**DATA TO PROCESS**

(** The characters [str.strip()] removes: those for which the interpreter's
    [Py_UNICODE_ISSPACE] holds. *)
Definition is_space (c : char) : bool :=
  ((9 <=? c) && (c <=? 13) || (28 <=? c) && (c <=? 32)
   || (c =? 133) || (c =? 160) || (c =? 5760)
   || (8192 <=? c) && (c <=? 8202)
   || (c =? 8232) || (c =? 8233) || (c =? 8239) || (c =? 8287)
   || (c =? 12288))%N.

Fixpoint lstrip (s : pystr) : pystr :=
  match s with
  | c :: s' => if is_space c then lstrip s' else s
  | [] => []
  end.

Definition rstrip (s : pystr) : pystr := rev (lstrip (rev s)).

(** [s.strip()] *)
Definition strip (s : pystr) : pystr := rstrip (lstrip s).

(** Truth value of a string: non-empty. *)
Definition truthy (s : pystr) : bool :=
  match s with [] => false | _ => true end.

(** [s.endswith(suffix)] *)
Definition endswith (s suffix : pystr) : bool :=
  bool_decide (drop (length s - length suffix) s = suffix).

(** [s.startswith(prefix)] *)
Definition startswith (s prefix : pystr) : bool :=
  bool_decide (take (length prefix) s = prefix).

(** [s.lower()], one character at a time.  ASCII capitals map to their small
    letters.  Of the characters outside ASCII only two lower-case to a string
    that contains an ASCII character: KELVIN SIGN (to [k]) and LATIN CAPITAL
    LETTER I WITH DOT ABOVE (to [i] followed by COMBINING DOT ABOVE); every
    other one maps to characters outside ASCII and is kept as it is, which
    no comparison with an ASCII literal can tell apart. *)
Definition lower_char (c : char) : pystr :=
  if ((65 <=? c) && (c <=? 90))%N then [(c + 32)%N]
  else if (c =? 8490)%N then [107%N]
  else if (c =? 304)%N then [105%N; 775%N]
  else [c].

Definition lower (s : pystr) : pystr := concat (map lower_char s).

(** [sep.join(parts)] *)
Fixpoint str_join (sep : pystr) (parts : list pystr) : pystr :=
  match parts with
  | [] => []
  | [p] => p
  | p :: rest => p ++ sep ++ str_join sep rest
  end.

(** [s.split(sep)[-1]] for a one-character separator: what follows the last
    occurrence of [sep], the whole string when there is none. *)
Fixpoint last_field_rev (sep : char) (r : pystr) (acc : pystr) : pystr :=
  match r with
  | [] => acc
  | c :: r' => if (c =? sep)%N then acc else last_field_rev sep r' (c :: acc)
  end.

Definition last_field (sep : char) (s : pystr) : pystr :=
  last_field_rev sep (rev s) [].

(** ** [int(s)] on a string *)

Definition is_digit (c : char) : bool := ((48 <=? c) && (c <=? 57))%N.

(** Decimal digits, with single underscores allowed between two digits.
    [prev] tells whether the character before was a digit. *)
Fixpoint int_digits (acc : Z) (prev : bool) (s : pystr) : option Z :=
  match s with
  | [] => if prev then Some acc else None
  | c :: s' =>
      if is_digit c then int_digits (acc * 10 + (Z.of_N c - 48))%Z true s'
      else if (c =? 95)%N && prev then
        match s' with
        | d :: _ => if is_digit d then int_digits acc false s' else None
        | [] => None
        end
      else None
  end.

(** [int(s)] in base ten: surrounding whitespace is dropped, one sign is
    allowed, [None] stands for [ValueError].  Decimal digits outside ASCII
    and the interpreter's limit on the number of digits are not modelled. *)
Definition py_int (s : pystr) : option Z :=
  match strip s with
  | c :: ds =>
      if (c =? 43)%N then int_digits 0%Z false ds
      else if (c =? 45)%N then Z.opp <$> int_digits 0%Z false ds
      else int_digits 0%Z false (c :: ds)
  | [] => None
  end.

(** ** Paths *)

(** A file in a directory.  [convert_pdf_to_images] returns [str(p)] for the
    paths [p] that [glob] yields and [extract_pdf] parses each string back
    with [Path(img_path)]; the round trip gives the same directory and final
    component, so an image path is kept as this pair throughout. *)
Record path := Path { path_dir : pystr; path_name : pystr }.

(** [str(p)] *)
Definition path_str (p : path) : pystr := path_dir p ++ py "/" ++ path_name p.

Fixpoint find_index (c : char) (s : pystr) : option nat :=
  match s with
  | [] => None
  | d :: s' => if (d =? c)%N then Some 0%nat else S <$> find_index c s'
  end.

(** [s.rfind(c)], [None] for -1. *)
Definition rfind (c : char) (s : pystr) : option nat :=
  (λ j, length s - 1 - j)%nat <$> find_index c (rev s).

(** [PurePath.stem]: the final component without its last suffix; a dot in
    first or in last position starts no suffix. *)
Definition stem (name : pystr) : pystr :=
  match rfind 46%N name with
  | Some i =>
      if bool_decide (0 < i)%nat && bool_decide (i < length name - 1)%nat
      then take i name else name
  | None => name
  end.

(** Whether a file name matches the pattern [page-*.jpg]. *)
Definition glob_page_jpg (name : pystr) : bool :=
  startswith name (py "page-") && endswith name (py ".jpg")
  && bool_decide (9 <= length name)%nat.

**WORK TASK**
The answer must be a word-for-word transcription of every record above.

**ANSWER TO THE EXERCISE**
(** The characters [str.strip()] removes: those for which the interpreter's
    [Py_UNICODE_ISSPACE] holds. *)
Definition is_space (c : char) : bool :=
  ((9 <=? c) && (c <=? 13) || (28 <=? c) && (c <=? 32)
   || (c =? 133) || (c =? 160) || (c =? 5760)
   || (8192 <=? c) && (c <=? 8202)
   || (c =? 8232) || (c =? 8233) || (c =? 8239) || (c =? 8287)
   || (c =? 12288))%N.

Fixpoint lstrip (s : pystr) : pystr :=
  match s with
  | c :: s' => if is_space c then lstrip s' else s
  | [] => []
  end.

Definition rstrip (s : pystr) : pystr := rev (lstrip (rev s)).

(** [s.strip()] *)
Definition strip (s : pystr) : pystr := rstrip (lstrip s).

(** Truth value of a string: non-empty. *)
Definition truthy (s : pystr) : bool :=
  match s with [] => false | _ => true end.

(** [s.endswith(suffix)] *)
Definition endswith (s suffix : pystr) : bool :=
  bool_decide (drop (length s - length suffix) s = suffix).

(** [s.startswith(prefix)] *)
Definition startswith (s prefix : pystr) : bool :=
  bool_decide (take (length prefix) s = prefix).

(** [s.lower()], one character at a time.  ASCII capitals map to their small
    letters.  Of the characters outside ASCII only two lower-case to a string
    that contains an ASCII character: KELVIN SIGN (to [k]) and LATIN CAPITAL
    LETTER I WITH DOT ABOVE (to [i] followed by COMBINING DOT ABOVE); every
    other one maps to characters outside ASCII and is kept as it is, which
    no comparison with an ASCII literal can tell apart. *)
Definition lower_char (c : char) : pystr :=
  if ((65 <=? c) && (c <=? 90))%N then [(c + 32)%N]
  else if (c =? 8490)%N then [107%N]
  else if (c =? 304)%N then [105%N; 775%N]
  else [c].

Definition lower (s : pystr) : pystr := concat (map lower_char s).

(** [sep.join(parts)] *)
Fixpoint str_join (sep : pystr) (parts : list pystr) : pystr :=
  match parts with
  | [] => []
  | [p] => p
  | p :: rest => p ++ sep ++ str_join sep rest
  end.

(** [s.split(sep)[-1]] for a one-character separator: what follows the last
    occurrence of [sep], the whole string when there is none. *)
Fixpoint last_field_rev (sep : char) (r : pystr) (acc : pystr) : pystr :=
  match r with
  | [] => acc
  | c :: r' => if (c =? sep)%N then acc else last_field_rev sep r' (c :: acc)
  end.

Definition last_field (sep : char) (s : pystr) : pystr :=
  last_field_rev sep (rev s) [].

(** ** [int(s)] on a string *)

Definition is_digit (c : char) : bool := ((48 <=? c) && (c <=? 57))%N.

(** Decimal digits, with single underscores allowed between two digits.
    [prev] tells whether the character before was a digit. *)
Fixpoint int_digits (acc : Z) (prev : bool) (s : pystr) : option Z :=
  match s with
  | [] => if prev then Some acc else None
  | c :: s' =>
      if is_digit c then int_digits (acc * 10 + (Z.of_N c - 48))%Z true s'
      else if (c =? 95)%N && prev then
        match s' with
        | d :: _ => if is_digit d then int_digits acc false s' else None
        | [] => None
        end
      else None
  end.

(** [int(s)] in base ten: surrounding whitespace is dropped, one sign is
    allowed, [None] stands for [ValueError].  Decimal digits outside ASCII
    and the interpreter's limit on the number of digits are not modelled. *)
Definition py_int (s : pystr) : option Z :=
  match strip s with
  | c :: ds =>
      if (c =? 43)%N then int_digits 0%Z false ds
      else if (c =? 45)%N then Z.opp <$> int_digits 0%Z false ds
      else int_digits 0%Z false (c :: ds)
  | [] => None
  end.

(** ** Paths *)

(** A file in a directory.  [convert_pdf_to_images] returns [str(p)] for the
    paths [p] that [glob] yields and [extract_pdf] parses each string back
    with [Path(img_path)]; the round trip gives the same directory and final
    component, so an image path is kept as this pair throughout. *)
Record path := Path { path_dir : pystr; path_name : pystr }.

(** [str(p)] *)
Definition path_str (p : path) : pystr := path_dir p ++ py "/" ++ path_name p.

Fixpoint find_index (c : char) (s : pystr) : option nat :=
  match s with
  | [] => None
  | d :: s' => if (d =? c)%N then Some 0%nat else S <$> find_index c s'
  end.

(** [s.rfind(c)], [None] for -1. *)
Definition rfind (c : char) (s : pystr) : option nat :=
  (λ j, length s - 1 - j)%nat <$> find_index c (rev s).

(** [PurePath.stem]: the final component without its last suffix; a dot in
    first or in last position starts no suffix. *)
Definition stem (name : pystr) : pystr :=
  match rfind 46%N name with
  | Some i =>
      if bool_decide (0 < i)%nat && bool_decide (i < length name - 1)%nat
      then take i name else name
  | None => name
  end.

(** Whether a file name matches the pattern [page-*.jpg]. *)
Definition glob_page_jpg (name : pystr) : bool :=
  startswith name (py "page-") && endswith name (py ".jpg")
  && bool_decide (9 <= length name)%nat.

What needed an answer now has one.